Work item
Copy exactly the stretch of data below from the line with "filter (fun p" through the line with "(doc_freq : dict nat nat) (chunk_tf_vectors", including both of those lines.

Data to use

(** * Grompt: the instruction builder, the client call and the interactive form

    A shallow embedding of [Grompt.py], [prompt_canvas.py] and
    [streamlit_app.py].  Python values are modelled as follows.

    - A [str] is the list of its Unicode code points ([N]); the literals of
      the source are ASCII and are written with [lit].
    - [None] where the source allows it is [option]'s [None].
    - An exception is its class name together with [str(e)].
    - The provider ([pocketgroq.GroqProvider]) is a library outside the
      repository: its constructor and its [generate] method are arguments of
      the model, and every call to them is recorded in a trace. *)

From Stdlib Require Import List NArith ZArith QArith Ascii String Bool.
From Stdlib Require Import Lia.
Import ListNotations.

Open Scope N_scope.
Open Scope list_scope.

(** ** Python's strings *)

Module Py.

Definition str := list N.

(** An ASCII literal of the source, as code points. *)
Definition lit (s : string) : str :=
  List.map N_of_ascii (list_ascii_of_string s).

Definition nl : str := [10].          (* chr(10), the line feed *)
Definition dquote : str := [34].      (* the double quote character *)

(** [str.isspace] on one code point: the table of CPython's
    [_PyUnicode_IsWhitespace]. *)
Definition isspace (c : N) : bool :=
  ((9 <=? c) && (c <=? 13)) || ((28 <=? c) && (c <=? 32))
  || (c =? 133) || (c =? 160) || (c =? 5760)
  || ((8192 <=? c) && (c <=? 8202))
  || (c =? 8232) || (c =? 8233) || (c =? 8239) || (c =? 8287)
  || (c =? 12288).

Fixpoint lstrip (s : str) : str :=
  match s with
  | [] => []
  | c :: t => if isspace c then lstrip t else s
  end.

Definition rstrip (s : str) : str := rev (lstrip (rev s)).

(** [s.strip()] *)
Definition strip (s : str) : str := rstrip (lstrip s).

(** [s.split(sep)] for a separator of one character: never the empty list. *)
Fixpoint split (sep : N) (s : str) : list str :=
  match s with
  | [] => [[]]
  | c :: t =>
      if c =? sep then [] :: split sep t
      else match split sep t with
           | l :: ls => (c :: l) :: ls
           | [] => [[c]]
           end
  end.

(** [sep.join(xs)] *)
Fixpoint join (sep : str) (xs : list str) : str :=
  match xs with
  | [] => []
  | x :: rest =>
      match rest with
      | [] => x
      | _ :: _ => x ++ sep ++ join sep rest
      end
  end.

(** Truth value of a [str]: the empty string is false. *)
Definition truthy (s : str) : bool :=
  match s with [] => false | _ :: _ => true end.


(** What an f-string writes for a value that is a [str] or [None]. *)
Definition format (v : option str) : str :=
  match v with
  | Some s => s
  | None => lit "None"
  end.

(** An exception: the name of its class and [str(e)].  The exceptions of
    the model are those the handlers of the source catch, the instances of
    [Exception]; an interrupt of the interpreter is not among them. *)
Record exn : Type := mkExn { exn_class : string; exn_str : str }.

Definition Exception (message : str) : exn := mkExn "Exception" message.
Definition TypeError (message : str) : exn := mkExn "TypeError" message.

Definition result (A : Type) : Type := (exn + A)%type.

End Py.

Import Py.

(** ** prompt_canvas.py *)

Module prompt_canvas.

(** The dataclass [PromptCanvas]: eight fields, none with a default. *)
Record PromptCanvas : Type := mkPromptCanvas {
  persona : str;
  audience : str;
  task : str;
  steps : list str;
  context : str;
  references : list str;
  output_format : str;
  tonality : str
}.

End prompt_canvas.

(** ** The provider library and the effects of a run *)

Module pocketgroq.

(** The keyword arguments of [groq.generate(...)]. *)
Record Request : Type := mkRequest {
  req_prompt : str;
  req_model : str;
  req_temperature : Q;
  req_max_tokens : Z
}.

(** A constructed provider object: its [generate] method returns the
    generated text or raises. *)
Record GroqProvider : Type := mkGroqProvider {
  generate : Request -> result str
}.

(** The class itself: [GroqProvider()] reads the credential from the
    process environment and returns an object or raises. *)
Definition GroqProvider_class : Type := option str -> result GroqProvider.

End pocketgroq.

Module Run.

Import pocketgroq.

(** What a run does that can be observed from outside. *)
Inductive event : Type :=
| EvNewProvider (credential : option str)
| EvGenerate (request : Request)
| EvPrint (line : str)
| EvStError (text : str)
| EvStWarning (text : str)
| EvStSubheader (text : str)
| EvStWrite (text : str)
| EvStStop.

(** The process state: the variable GROQ_API_KEY of [os.environ] and the
    events so far, oldest first. *)
Record world : Type := mkWorld {
  environ_GROQ_API_KEY : option str;
  trace : list event
}.

(** Computations that read and write the world and may raise. *)
Definition M (A : Type) : Type := world -> world * result A.

Definition ret {A} (a : A) : M A := fun w => (w, inr a).

Definition raise {A} (e : exn) : M A := fun w => (w, inl e).

Definition bind {A B} (m : M A) (k : A -> M B) : M B :=
  fun w =>
    match m w with
    | (w', inr a) => k a w'
    | (w', inl e) => (w', inl e)
    end.

(** [try: body except Exception as e: handler(e)] *)
Definition try_except {A} (body : M A) (handler : exn -> M A) : M A :=
  fun w =>
    match body w with
    | (w', inr a) => (w', inr a)
    | (w', inl e) => handler e w'
    end.

Definition emit (e : event) : M unit :=
  fun w => (mkWorld (environ_GROQ_API_KEY w) (trace w ++ [e]), inr tt).

Definition getenv_GROQ_API_KEY : M (option str) :=
  fun w => (w, inr (environ_GROQ_API_KEY w)).

(** [os.environ['GROQ_API_KEY'] = value] *)
Definition setenv_GROQ_API_KEY (value : str) : M unit :=
  fun w => (mkWorld (Some value) (trace w), inr tt).

Definition lift {A} (r : result A) : M A := fun w => (w, r).

(** [GroqProvider()]: one constructor call, recorded with the credential
    it finds. *)
Definition new_GroqProvider (cls : GroqProvider_class) : M GroqProvider :=
  bind getenv_GROQ_API_KEY (fun key =>
  bind (emit (EvNewProvider key)) (fun _ =>
  lift (cls key))).

(** [groq.generate(prompt=..., model=..., temperature=..., max_tokens=...)]:
    one request, recorded with its arguments. *)
Definition call_generate (groq : GroqProvider) (request : Request) : M str :=
  bind (emit (EvGenerate request)) (fun _ =>
  lift (generate groq request)).

(** A fresh process. *)
Definition start (credential : option str) : world := mkWorld credential [].

(** The requests of a trace, in order. *)
Fixpoint generate_calls (t : list event) : list Request :=
  match t with
  | [] => []
  | EvGenerate r :: t' => r :: generate_calls t'
  | _ :: t' => generate_calls t'
  end.

End Run.

Declare Scope run_scope.
Delimit Scope run_scope with run.
Notation "x <- m ;; k" := (Run.bind m (fun x => k))
  (at level 61, m at next level, right associativity) : run_scope.
Notation "m ;;; k" := (Run.bind m (fun _ => k))
  (at level 61, right associativity) : run_scope.

(** ** Grompt.py *)

Module Grompt.

Import prompt_canvas.

Definition get_rephrased_user_prompt (prompt : option str) : str :=
  lit "You are a professional prompt engineer. Optimize this prompt by making it clearer, more concise, and more effective."
  ++ nl ++
  lit "    User request: " ++ dquote ++ format prompt ++ dquote
  ++ nl ++
  lit "    Rephrased:".

(** One bullet of the steps section: [f'- {step}']. *)
Definition bullet (step : str) : str := lit "- " ++ step.

(** The body of the steps section:
    [chr(10).join(f'- {step}' for step in canvas.steps)]. *)
Definition steps_body (canvas : PromptCanvas) : str :=
  join nl (List.map bullet (steps canvas)).

(** The references line: [', '.join(canvas.references)]. *)
Definition references_line (canvas : PromptCanvas) : str :=
  join (lit ", ") (references canvas).

(** The role-setting sentence that opens the canvas template. *)
Definition role_sentence (canvas : PromptCanvas) : str :=
  lit "You are a " ++ persona canvas
  ++ lit " focused on delivering results for " ++ audience canvas ++ lit ".".

(** The canvas template.  An instance of a dataclass is always true in
    [if canvas:] (the class defines neither [__bool__] nor [__len__]), so
    the test only separates [None] from an instance. *)
Definition craft_system_message
    (canvas : option PromptCanvas) (prompt : option str) : str :=
  match canvas with
  | Some canvas =>
      role_sentence canvas
      ++ nl ++ nl ++
      lit "Task: " ++ task canvas
      ++ nl ++ nl ++
      lit "Step-by-Step Approach:"
      ++ nl ++
      steps_body canvas
      ++ nl ++ nl ++
      lit "Context: " ++ context canvas
      ++ nl ++ nl ++
      lit "References: " ++ references_line canvas
      ++ nl ++ nl ++
      lit "Output Requirements:"
      ++ nl ++
      lit "- Format: " ++ output_format canvas
      ++ nl ++
      lit "- Tone: " ++ tonality canvas
  | None => get_rephrased_user_prompt prompt
  end.

Import pocketgroq Run.
Local Open Scope run_scope.

(** The message of the wrapped error. *)
Definition wrapped_message (description : str) : str :=
  lit "Prompt engineering error: " ++ description.

(** The body of [rephrase_prompt], for a template that has been evaluated
    or has raised: the whole body stands in the [try], the construction of
    the provider included, and the template is evaluated after it. *)
Definition rephrase_prompt_body (cls : GroqProvider_class)
    (template : result str) (model : str) (temperature : Q) (max_tokens : Z)
    : M str :=
  try_except
    (groq <- new_GroqProvider cls ;;
     system_message <- lift template ;;
     response <- call_generate groq
                   (mkRequest system_message model temperature max_tokens) ;;
     ret (strip response))
    (fun e => raise (Exception (wrapped_message (exn_str e)))).

Definition rephrase_prompt (cls : GroqProvider_class)
    (prompt : option str) (model : str) (temperature : Q) (max_tokens : Z)
    (canvas : option PromptCanvas) : M str :=
  rephrase_prompt_body cls (inr (craft_system_message canvas prompt))
    model temperature max_tokens.

(** [main], after [argparse] has read the command line. *)
Definition main (cls : GroqProvider_class)
    (prompt : str) (model : str) (temperature : Q) (max_tokens : Z) : M unit :=
  try_except
    (rephrased <- rephrase_prompt cls (Some prompt) model temperature
                    max_tokens None ;;
     emit (EvPrint (lit "Rephrased prompt:")) ;;;
     emit (EvPrint rephrased))
    (fun e => emit (EvPrint (lit "Error: " ++ exn_str e))).



End Grompt.

(** ** streamlit_app.py *)

Module streamlit_app.

Import pocketgroq Run.
Local Open Scope run_scope.

(** The dataclass [PromptCanvas] of this file: the same eight fields, each
    with a default.  The two list fields default to [None], so they hold a
    list or [None]. *)
Record PromptCanvas : Type := mkPromptCanvas {
  persona : str;
  audience : str;
  task : str;
  steps : option (list str);
  context : str;
  references : option (list str);
  output_format : str;
  tonality : str
}.

(** The generated [__init__]: a keyword that is not supplied ([None] here)
    takes the default of its field. *)
Definition PromptCanvas_init
    (persona audience task : option str) (steps : option (list str))
    (context : option str) (references : option (list str))
    (output_format tonality : option str) : PromptCanvas :=
  mkPromptCanvas
    (match persona with Some v => v | None => [] end)
    (match audience with Some v => v | None => [] end)
    (match task with Some v => v | None => [] end)
    (match steps with Some v => Some v | None => None end)
    (match context with Some v => v | None => [] end)
    (match references with Some v => Some v | None => None end)
    (match output_format with Some v => v | None => [] end)
    (match tonality with Some v => v | None => [] end).

(** Grompt reads the attributes of the instance it is given by name.  The
    template iterates over [steps] and hands [references] to [join], in
    that order: [None] in either raises [TypeError]. *)
Definition read_attributes (c : PromptCanvas)
    : result prompt_canvas.PromptCanvas :=
  match steps c with
  | None => inl (TypeError (lit "'NoneType' object is not iterable"))
  | Some the_steps =>
      match references c with
      | None => inl (TypeError (lit "can only join an iterable"))
      | Some the_references =>
          inr (prompt_canvas.mkPromptCanvas (persona c) (audience c) (task c)
                 the_steps (context c) the_references
                 (output_format c) (tonality c))
      end
  end.

(** [Grompt.craft_system_message(canvas, prompt)] on an instance of this
    class. *)
Definition craft_system_message_on (c : PromptCanvas) (prompt : option str)
    : result str :=
  match read_attributes c with
  | inl e => inl e
  | inr c' => inr (Grompt.craft_system_message (Some c') prompt)
  end.

(** [Grompt.rephrase_prompt(prompt, model, temperature, max_tokens,
    canvas=canvas)] on an instance of this class. *)
Definition rephrase_prompt_on (cls : GroqProvider_class)
    (prompt : option str) (model : str) (temperature : Q) (max_tokens : Z)
    (canvas : PromptCanvas) : M str :=
  Grompt.rephrase_prompt_body cls (craft_system_message_on canvas prompt)
    model temperature max_tokens.

(** [[s.strip() for s in text.split('\n') if s.strip()]] *)
Definition stripped_lines (text : str) : list str :=
  List.map strip
    (List.filter (fun s => truthy (strip s)) (split 10 text)).

(** The values of the widgets when the button is pressed. *)
Record Form : Type := mkForm {
  user_prompt : str;
  f_persona : str;
  f_audience : str;
  f_task : str;
  f_steps : str;
  f_context : str;
  f_references : str;
  f_output_format : str;
  f_tonality : str;
  canvas_prompt : str;
  f_model : str;
  f_temperature : Q;
  f_max_tokens : Z
}.
Lemma components_get_absent field_order components out k :
  convert_components field_order components = Some out ->
  ~ In k ["definitions"; "parameters"; "responses"; "securityDefinitions"] ->
  Dict.get k out = None.
Proof.
  unfold convert_components. intros H Hk. simpl in Hk.
  destruct components; try discriminate H. do 3 bind_inv H.
  rewrite (convert_section_other _ _ _ _ _ k H) by intuition.
  rewrite (convert_section_other _ _ _ _ _ k Ha1) by intuition.
  rewrite (convert_section_other _ _ _ _ _ k Ha0) by intuition.
  rewrite (convert_section_other _ _ _ _ _ k Ha) by intuition.
  reflexivity.
Qed.

Lemma copy_if_truthy_other spec key swagger k :
  k <> key ->
  Dict.get k (copy_if_truthy spec key swagger) = Dict.get k swagger.
Proof.
  intros Hk. unfold copy_if_truthy. destruct (truthy (py_get key spec)); auto.
  apply DictFacts.get_set_other. congruence.
Qed.

Lemma apply_servers_first urlparse first rest swagger out :
  apply_servers urlparse (VList (first :: rest)) swagger = Some out ->
  exists host base_path schemes,
    parse_server urlparse first = Some (host, base_path, schemes) /\
    forall k,
      Dict.get k out =
      if String.eqb k "schemes" then
        match schemes_entry schemes with
        | Some v => Some v
        | None => Dict.get k swagger
        end
      else if String.eqb k "basePath" then
        match base_path_entry base_path with
        | Some v => Some v
        | None => Dict.get k swagger
        end
      else if String.eqb k "host" then
        match host_entry host with
        | Some v => Some v
        | None => Dict.get k swagger
        end
      else Dict.get k swagger.
Proof.
  unfold apply_servers. cbn [truthy]. intros H. bind_inv H.
  destruct a as [[host base_path] schemes].
  exists host, base_path, schemes. split; [exact Ha|].
  inversion H; subst out. clear H. intros k.
  unfold schemes_entry, base_path_entry, host_entry.
  destruct schemes as [|s ss]; cbn [truthy media_types map];
    destruct (String.eqb base_path "") eqn:B; cbn [negb andb orb];
    destruct (String.eqb base_path "/") eqn:B'; cbn [negb andb orb];
    destruct (String.eqb host "") eqn:Hh; cbn [negb];
    rewrite ?DictFacts.get_set;
    destruct (String.eqb k "schemes") eqn:K1; auto;
    rewrite ?DictFacts.get_set;
    destruct (String.eqb k "basePath") eqn:K2; auto;
    rewrite ?DictFacts.get_set;
    destruct (String.eqb k "host") eqn:K3; auto;
    try (apply String.eqb_eq in K1; subst k; discriminate);
    try (apply String.eqb_eq in K2; subst k; discriminate).
Qed.

Lemma copy_entry_set src key v dst k :
  startswith key "x-" = false ->
  Ext.copy_entry (Dict.set key v src) dst k = Ext.copy_entry src dst k.
Proof.
  intros Hkey. unfold Ext.copy_entry, Dict.item.
  destruct (startswith k "x-") eqn:K; auto.
  rewrite DictFacts.get_set_other; auto. congruence.
Qed.
(** The facts about float arithmetic that the numeric properties rest on.
    They are stated on the range the script works in (values that are at
    least 1.0, and their sums from 0.0). *)
Class PyFloatLaws (F : Type) {fl : PyFloat F} : Prop := {
  int_div_ge_one : forall a b, 0 < b -> b <= a -> f_le f_one (f_int_div a b);
  log_nonneg : forall x, f_le f_one x -> f_le f_zero (f_log x);
  add_one_ge_one : forall x, f_le f_zero x -> f_le f_one (f_add x f_one);
  of_int_ge_one : forall n, 1 <= n -> f_le f_one (f_of_int n);
  mul_ge_one :
    forall x y, f_le f_one x -> f_le f_one y -> f_le f_one (f_mul x y);
  add_ge_one :
    forall s t, f_le f_zero s -> f_le f_one t -> f_le f_one (f_add s t);
  sqrt_ge_one : forall s, f_le f_one s -> f_le f_one (f_sqrt s);
  zero_le_zero : f_le f_zero f_zero;
  one_le_one : f_le f_one f_one;
  ge_one_nonneg : forall x, f_le f_one x -> f_le f_zero x;
  ge_one_pos : forall x, f_le f_one x -> f_lt f_zero x
}.

Arguments PyFloatLaws F {fl}.

(** ** Vocabulary and weight builder *)

Section BuildPack.
Context {F : Type} {fl : PyFloat F}.
Variable rt : Runtime.

Record chunk_entry := ChunkEntry {
  text : str;
  tf : list (nat * nat);
  norm : F
}.

Record pack := Pack {
  schema : str;
  source : str;
  created : str;
  vocab : list str;
  idf_pairs : list (nat * F);
  chunks : list chunk_entry
}.

(** [<] on the tuples that are sorted. *)
Definition tf_ltb (a b : nat * nat) : bool :=
  (fst a <? fst b) || ((fst a =? fst b) && (snd a <? snd b)).

Definition idf_ltb (a b : nat * F) : bool :=
  (fst a <? fst b) || ((fst a =? fst b) && f_ltb (snd a) (snd b)).

(** Lines 128-133: the chunks with at least five tokens, and their
    tokens. *)
Definition filtered_chunks (chunks : list str) : list (str * list str) :=
  filter (fun p => negb (length (snd p) <? 5))
         (combine chunks (map tokenize chunks)).

(** Lines 138-140. *)
Definition vocab_counter (filtered : list (str * list str)) : dict str nat :=
  fold_left (fun c p => counter_update str_eq_dec c (snd p)) filtered [].

Definition enumerate (A : Type) (l : list A) : list (nat * A) :=
  combine (seq 0 (length l)) l.

(** Line 143: [{token: idx for idx, token in enumerate(vocab)}] *)
Definition token_to_index (vocab : list str) : dict str nat :=
  fold_left (fun d p => dict_set str_eq_dec d (snd p) (fst p))
            (enumerate vocab) [].

(** Lines 151-154: the loop over [tf_counter.items()]. *)
Fixpoint tf_loop (index : dict str nat) (items : list (str * nat))
    (tf_vector : list (nat * nat)) (seen_indices : list nat)
  : result (list (nat * nat) * list nat) :=
  match items with
  | [] => Return (tf_vector, seen_indices)
  | (token, count) :: more =>
      idx <- subscript str_eq_dec index token ;;
      tf_loop index more (tf_vector ++ [(idx, count)])
              (set_add seen_indices idx)
  end.

(** Lines 147-157: the loop over [filtered_chunks]. *)
Fixpoint tf_pass (index : dict str nat) (filtered : list (str * list str))
    (doc_freq : dict nat nat) (chunk_tf_vectors : list (list (nat * nat)))
  : result (dict nat nat * list (list (nat * nat))) :=
  match filtered with
  | [] => Return (doc_freq, chunk_tf_vectors)
  | (_, tokens) :: more =>
      let tf_counter := counter_update str_eq_dec [] tokens in
      '(tf_vector, seen_indices) <- tf_loop index tf_counter [] [] ;;
      let doc_freq :=
        fold_left (counter_incr Nat.eq_dec) (set_iter rt seen_indices)
                  doc_freq in
      tf_pass index more doc_freq
              (chunk_tf_vectors ++ [sorted tf_ltb tf_vector])
  end.

(** Line 162. *)
Definition idf_of (num_docs df : nat) : F :=
  f_add (f_log (f_int_div (1 + num_docs) (1 + df))) f_one.

(** Lines 160-163. *)
Definition idf_table (num_docs : nat) (doc_freq : dict nat nat)
  : dict nat F :=
  fold_left (fun d p => dict_set Nat.eq_dec d (fst p) (idf_of num_docs (snd p)))
            doc_freq [].

(** Line 165: [(idx, idf_values[idx]) for idx in idf_values] *)
Fixpoint idf_items (idf_values : dict nat F) (ks : list nat)
  : result (list (nat * F)) :=
  match ks with
  | [] => Return []
  | idx :: more =>
      v <- subscript Nat.eq_dec idf_values idx ;;
      rest <- idf_items idf_values more ;;
      Return ((idx, v) :: rest)
  end.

Answer space
  filter (fun p => negb (length (snd p) <? 5))
         (combine chunks (map tokenize chunks)).

(** Lines 138-140. *)
Definition vocab_counter (filtered : list (str * list str)) : dict str nat :=
  fold_left (fun c p => counter_update str_eq_dec c (snd p)) filtered [].

Definition enumerate (A : Type) (l : list A) : list (nat * A) :=
  combine (seq 0 (length l)) l.

(** Line 143: [{token: idx for idx, token in enumerate(vocab)}] *)
Definition token_to_index (vocab : list str) : dict str nat :=
  fold_left (fun d p => dict_set str_eq_dec d (snd p) (fst p))
            (enumerate vocab) [].

(** Lines 151-154: the loop over [tf_counter.items()]. *)
Fixpoint tf_loop (index : dict str nat) (items : list (str * nat))
    (tf_vector : list (nat * nat)) (seen_indices : list nat)
  : result (list (nat * nat) * list nat) :=
  match items with
  | [] => Return (tf_vector, seen_indices)
  | (token, count) :: more =>
      idx <- subscript str_eq_dec index token ;;
      tf_loop index more (tf_vector ++ [(idx, count)])
              (set_add seen_indices idx)
  end.

(** Lines 147-157: the loop over [filtered_chunks]. *)
Fixpoint tf_pass (index : dict str nat) (filtered : list (str * list str))
    (doc_freq : dict nat nat) (chunk_tf_vectors : list (list (nat * nat)))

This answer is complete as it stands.